Shirakawa-go vale la pena? Due villaggi, e quale vedrai tu
Le fotografie fanno una promessa: ripidi tetti di paglia in una valle sommersa dalla neve, il fumo che sale a spirale da un camino, un luogo che sembra uscito direttamente da una fiaba popolare. Poi leggi le recensioni e sembrano contraddirsi a vicenda — magico, dice una; una trappola per turisti, liquidata in due ore, dice quella dopo. Eppure entrambe le persone hanno visitato lo stesso villaggio. Quindi qual è la verità, e vale davvero la pena della lunga deviazione dalla linea Tokyo–Kyoto?
Ecco la risposta breve, e il resto di questa pagina ne è la versione lunga: quasi nessuno si pente davvero di esserci andato — solo circa un visitatore su sedici se ne va con un senso di delusione. La vera domanda non è se Shirakawa-go valga la pena. È quale Shirakawa-go visiterai — perché ce ne sono due, e la scelta spetta a te.
Vale la pena del viaggio? (con le parole stesse dei visitatori)

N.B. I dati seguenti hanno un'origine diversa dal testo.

(* ===== verification/Dir.v ===== *)
(** * fs.c: directories and path names

    A name or a path is the byte list of the C string; a path element is cut
    to DIRSIZ bytes as [skipelem] does. *)

From S2P Require Import Prelude Monad Locks Memory CString FsState FsLayout Bio Log Fs.

Open Scope Z_scope.
Open Scope kernel_scope.

Definition namecmp (s t : list Z) : Z := arr_strncmp DIRSIZ s t.

Definition SIZEOF_DIRENT : Z := 16.

(** One turn per entry, and one to see the end. *)
Definition dir_fuel (size : Z) : nat := S (Z.to_nat ((size + SIZEOF_DIRENT - 1) / SIZEOF_DIRENT)).

Section directories.
Context (dtab : Z -> devsw).

(** [readi(dp, (char * )&de, off, sizeof(de))], which has to return 16 bytes. *)
Definition read_dirent (dp : nat) (off : Z) : M fstate (list Z) :=
  do ' (r, de) <- readi dtab dp off SIZEOF_DIRENT;
  if r =? SIZEOF_DIRENT then ret de else panic "dirlink read".

(** The scan of dirlookup; an entry that matches is returned with its offset. *)
Fixpoint dirlookup_loop (dp : nat) (name : list Z) (off : Z) (fuel : nat)
  : M fstate (option (nat * Z)) :=
  match fuel with
  | O => fault "dirlookup: loop bound"
  | S fuel =>
      do p <- get_inode dp;
      if off <? i_size p then
        do de <- read_dirent dp off;
        if de_inum de =? 0 then dirlookup_loop dp name (off + SIZEOF_DIRENT) fuel
        else if namecmp name (de_name de) =? 0 then
          do p <- get_inode dp;
          do ip <- iget (i_dev p) (de_inum de);
          ret (Some (ip, off))
        else dirlookup_loop dp name (off + SIZEOF_DIRENT) fuel
      else ret None
  end.

Definition dirlookup (dp : nat) (name : list Z) : M fstate (option (nat * Z)) :=
  do p <- get_inode dp;
  if negb (i_type p =? T_DIR) then panic "dirlookup not DIR"
  else dirlookup_loop dp name 0 (dir_fuel (i_size p)).

(** The search of dirlink for an empty entry. *)
Fixpoint dirlink_slot (dp : nat) (off : Z) (fuel : nat) : M fstate Z :=
  match fuel with
  | O => fault "dirlink: loop bound"
  | S fuel =>
      do p <- get_inode dp;
      if off <? i_size p then
        do de <- read_dirent dp off;
        if de_inum de =? 0 then ret off else dirlink_slot dp (off + SIZEOF_DIRENT) fuel
      else ret off
  end.

Definition dirlink (dp : nat) (name : list Z) (inum : Z) : M fstate Z :=
  do found <- dirlookup dp name;
  match found with
  | Some (ip, _) => iput ip ;; ret (-1)
  | None =>
      do p <- get_inode dp;
      do off <- dirlink_slot dp 0 (dir_fuel (i_size p));
      do r <- writei dtab dp (mk_dirent inum name) off SIZEOF_DIRENT;
      if r =? SIZEOF_DIRENT then ret 0 else panic "dirlink"
  end.

(** ** Paths *)

Definition slash : Z := 47.

Fixpoint skip_slashes (path : list Z) : list Z :=
  match path with
  | c :: rest => if c =? slash then skip_slashes rest else path
  | [] => []
  end.

Fixpoint take_elem (path : list Z) : list Z * list Z :=
  match path with
  | c :: rest =>
      if c =? slash then ([], path)
      else let '(e, r) := take_elem rest in (c :: e, r)
  | [] => ([], [])
  end.

(** skipelem: the rest of the path and the element, or [None] for null. *)
Definition skipelem (path : list Z) : option (list Z * list Z) :=
  match skip_slashes path with
  | [] => None
  | path =>
      let '(e, r) := take_elem path in
      Some (skip_slashes r, take DIRSIZ e)
  end.

Fixpoint namex_loop (ip : nat) (path : list Z) (nameiparent : bool) (name : list Z) (fuel : nat)
  : M fstate (option (nat * list Z)) :=
  match fuel with
  | O => fault "namex: loop bound"
  | S fuel =>
      match skipelem path with
      | None =>
          if nameiparent then iput ip ;; ret None else ret (Some (ip, name))
      | Some (path, name) =>
          ilock (Some ip) ;;
          do p <- get_inode ip;
          if negb (i_type p =? T_DIR) then iunlockput ip ;; ret None
          else if nameiparent && (match path with [] => true | _ => false end) then
            iunlock (Some ip) ;; ret (Some (ip, name))
          else
            do next <- dirlookup ip name;
            match next with
            | None => iunlockput ip ;; ret None
            | Some (next, _) => iunlockput ip ;; namex_loop next path nameiparent name fuel
            end
      end
  end.

(** Every turn removes at least one byte of the path. *)
Definition namex (cwd : nat) (path : list Z) (nameiparent : bool) : M fstate (option (nat * list Z)) :=
  do ip <- (match path with
            | c :: _ => if c =? slash then iget ROOTDEV ROOTINO else idup cwd
            | [] => idup cwd
            end);
  namex_loop ip path nameiparent [] (S (length path)).

Definition namei (cwd : nat) (path : list Z) : M fstate (option nat) :=
  do r <- namex cwd path false;
  ret (option_map fst r).

Definition nameiparent (cwd : nat) (path : list Z) : M fstate (option (nat * list Z)) :=
  namex cwd path true.

End directories.

(** ** Splitting paths *)

(** The elements of a path, in order. *)
Fixpoint elements (path : list Z) (fuel : nat) : list (list Z) :=
  match fuel with
  | O => []
  | S fuel =>
      match skipelem path with
      | None => []
      | Some (rest, e) => e :: elements rest fuel
      end
  end.

Lemma skip_slashes_length p : (length (skip_slashes p) <= length p)%nat.
Proof. induction p as [|c p IH]; simpl; [lia|]. destruct (c =? slash); simpl; lia. Qed.

Lemma take_elem_app p : let '(e, r) := take_elem p in p = e ++ r.
Proof.
  induction p as [|c p IH]; simpl; [done|]. destruct (c =? slash); [done|].
  destruct (take_elem p). simpl. by f_equal.
Qed.

Lemma skip_slashes_head p : match skip_slashes p with [] => True | c :: _ => c <> slash end.
Proof.
  induction p as [|c p IH]; simpl; [done|]. destruct (Z.eqb_spec c slash); [done|]. done.
Qed.

(** skipelem shortens the path, so [namex] stops. *)
Lemma skipelem_shorter p rest e : skipelem p = Some (rest, e) -> (length rest < length p)%nat.
Proof.
  unfold skipelem. pose proof (skip_slashes_length p) as H1.
  pose proof (skip_slashes_head p) as Hh.
  destruct (skip_slashes p) as [|c q]; [done|]. intros H.
  pose proof (take_elem_app (c :: q)) as Hq. simpl in *.
  destruct (Z.eqb_spec c slash); [done|]. destruct (take_elem q) as [e' r'].
  injection H as <- _. pose proof (skip_slashes_length r').
  simpl in Hq. injection Hq as ->. rewrite length_app in H1. lia.
Qed.

(** The rest has no leading slash: it is empty exactly after the last element. *)
Lemma skipelem_rest p rest e :
  skipelem p = Some (rest, e) -> match rest with [] => True | c :: _ => c <> slash end.
Proof.
  unfold skipelem. destruct (skip_slashes p) as [|c q]; [done|].
  destruct (take_elem (c :: q)) as [e' r]. intros H. injection H as <- _. apply skip_slashes_head.
Qed.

Abbiamo raccolto le voci di viaggiatori internazionali che a Shirakawa-go ci sono stati davvero e abbiamo chiesto loro, in sostanza, ne è valsa la pena? Pesate in base a quanto ogni opinione ha trovato eco negli altri lettori, ecco come si sono distribuite:
Guarda la forma di tutto questo. La barra di gran lunga più lunga è quella centrale — dipende — ed è proprio lì tutta la storia di questo luogo. Shirakawa-go non è un "sì" né un "no". È un "dipende da quando sei arrivato e da quanto ti sei fermato". La sottile striscia rossa in fondo è ciò che qui assume davvero il volto della delusione, ed è quasi sempre la stessa scena: un arrivo a mezzogiorno, nel weekend, sceso da un pullman turistico, per novanta minuti. "Bellissimo e coperto di neve, ma onestamente non ci tornerei," ha scritto un viaggiatore arrivato in gita da Takayama; "anche in una giornata gelida e nevosissima, era pieno zeppo di turisti che arrivavano con i pullman."
Ma ascolta come parlano le persone di quell'enorme barra centrale, perché sono loro a custodire la chiave. "Definire 'trappola per turisti' un sito Patrimonio dell'Umanità è un po' eccessivo," ha detto la voce in assoluto più apprezzata; "è un sito Patrimonio dell'Umanità turistico." Molti di loro indicano esattamente lo stesso limite — "il villaggio è piccolissimo, e una volta saliti al punto panoramico hai un po' visto tutto" — e poi, nello stesso respiro, esattamente la stessa soluzione: "una gita di un giorno perfetta — buon cibo — basta non andarci nell'ora di punta," oppure "una zona molto tranquilla in cui passeggiare la sera, se decidi di fermarti a dormire." La differenza tra la barra verde e quella rossa raramente è il villaggio. È l'ora che hai scelto per incontrarlo.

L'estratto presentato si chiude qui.